=== TASK REQUIREMENTS ===
Looking at the listing below, retype exactly the lines starting at the one containing "destruct (bool_decide (authToken s = EmptyString))" and ending at the one containing "assert (authToken s'", both included, and nothing else.
┄┄┄┄┄┄┄┄┄┄┄┄┄┄┄┄┄┄┄┄
Lemma verify_pin_elem s hash : verify_pin s hash = true → ∃ h, hash = Some h ∧ h ∈ certFingerprints s.
Proof.
  unfold verify_pin. destruct hash as [h|]; [|done]. intros (fp & Hin & Heq)%existsb_exists.
  apply bool_decide_eq_true in Heq as <-. exists h. split; [done|]. by apply list_elem_of_In.
Qed.

(** C23: a node that starts synchronisation has a secret other than the example
    one and accepts only handshakes carrying it; with pinning its outgoing
    connections reach only hosts presenting a pinned certificate, and with
    neither pinning nor verification turned off only verified ones. *)
Theorem started_node_authenticates uni strictTLS hashStr tls s s' :
  StartServer uni strictTLS hashStr tls s = Some s' →
  authToken s' ≠ EmptyString ∧ authToken s' ≠ default_token ∧
  (∀ outgoing remote msg uuid addr, check_handshake s' outgoing remote msg = Some (uuid, addr) →
     ∃ hs, readHandshake msg = Some hs ∧ AuthToken hs = authToken s') ∧
  (∀ fp, tls = Some (Some fp) → (tls_mode uni strictTLS).1 = true →
     ∀ hash verified, tls_accepts uni strictTLS s' hash verified = true →
       ∃ h, hash = Some h ∧ h ∈ certFingerprints s') ∧
  (tls_mode uni strictTLS = (false, false) →
     ∀ hash verified, tls_accepts uni strictTLS s' hash verified = true → verified = true).
Proof.
  unfold StartServer. destruct tls as [fingerprint|]; [|done].
  destruct (bool_decide (authToken s = EmptyString)) eqn:E1; [done|].
  destruct (bool_decide (authToken s = default_token)) eqn:E2; [done|].
  apply bool_decide_eq_false in E1, E2. cbn [orb]. intros Hs.
  assert (authToken s' = authToken s) as Ht by (repeat case_match; by simplify_eq).
  rewrite Ht. split_and!; [done|done| | |].
  - intros outgoing remote msg uuid addr (hs & ip & H1 & _ & _ & _ & H5 & _)%check_handshake_Some.
    exists hs. split; [done|]. unfold checkAuthToken in H5. rewrite Ht in H5.
    rewrite bool_decide_eq_false_2 in H5 by done. cbn [orb] in H5. by apply bool_decide_eq_true in H5.
  - intros fp [= ->] Hpin hash verified. rewrite Hpin in Hs. unfold tls_accepts.
    destruct (tls_mode uni strictTLS) as [pin skip]. cbn [fst] in Hpin. subst pin.
    assert (no_pins s' = false) as ->.
    { destruct (no_pins s) eqn:Ep; [|by repeat case_match; simplify_eq].
      case_match; [done|]. by simplify_eq. }
    cbn [andb negb]. intros [_ H]%andb_prop. by apply verify_pin_elem.
  - intros Hm hash verified. unfold tls_accepts. rewrite Hm. cbn. by rewrite andb_true_r.
Qed.

Lemma started_node_authenticates_witness :
  ∃ s', StartServer id "pin" EmptyString (Some (Some [Byte.x01; Byte.x02])) (node_demo 5) = Some s' ∧
    ∀ hash verified, tls_accepts id "pin" s' hash verified = true →
      ∃ h, hash = Some h ∧ h ∈ certFingerprints s'.
Proof.
  eexists. split; [vm_compute; reflexivity|].
  refine (proj1 (proj2 (proj2 (proj2 (started_node_authenticates id "pin" EmptyString
    (Some (Some [Byte.x01; Byte.x02])) (node_demo 5) _ _)))) [Byte.x01; Byte.x02] eq_refl _);
    vm_compute; reflexivity.
Defined.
┄┄┄┄┄┄┄┄┄┄┄┄┄┄┄┄┄┄┄┄
=== TASK ANSWER ===
  destruct (bool_decide (authToken s = EmptyString)) eqn:E1; [done|].
  destruct (bool_decide (authToken s = default_token)) eqn:E2; [done|].
  apply bool_decide_eq_false in E1, E2. cbn [orb]. intros Hs.
  assert (authToken s' = authToken s) as Ht by (repeat case_match; by simplify_eq).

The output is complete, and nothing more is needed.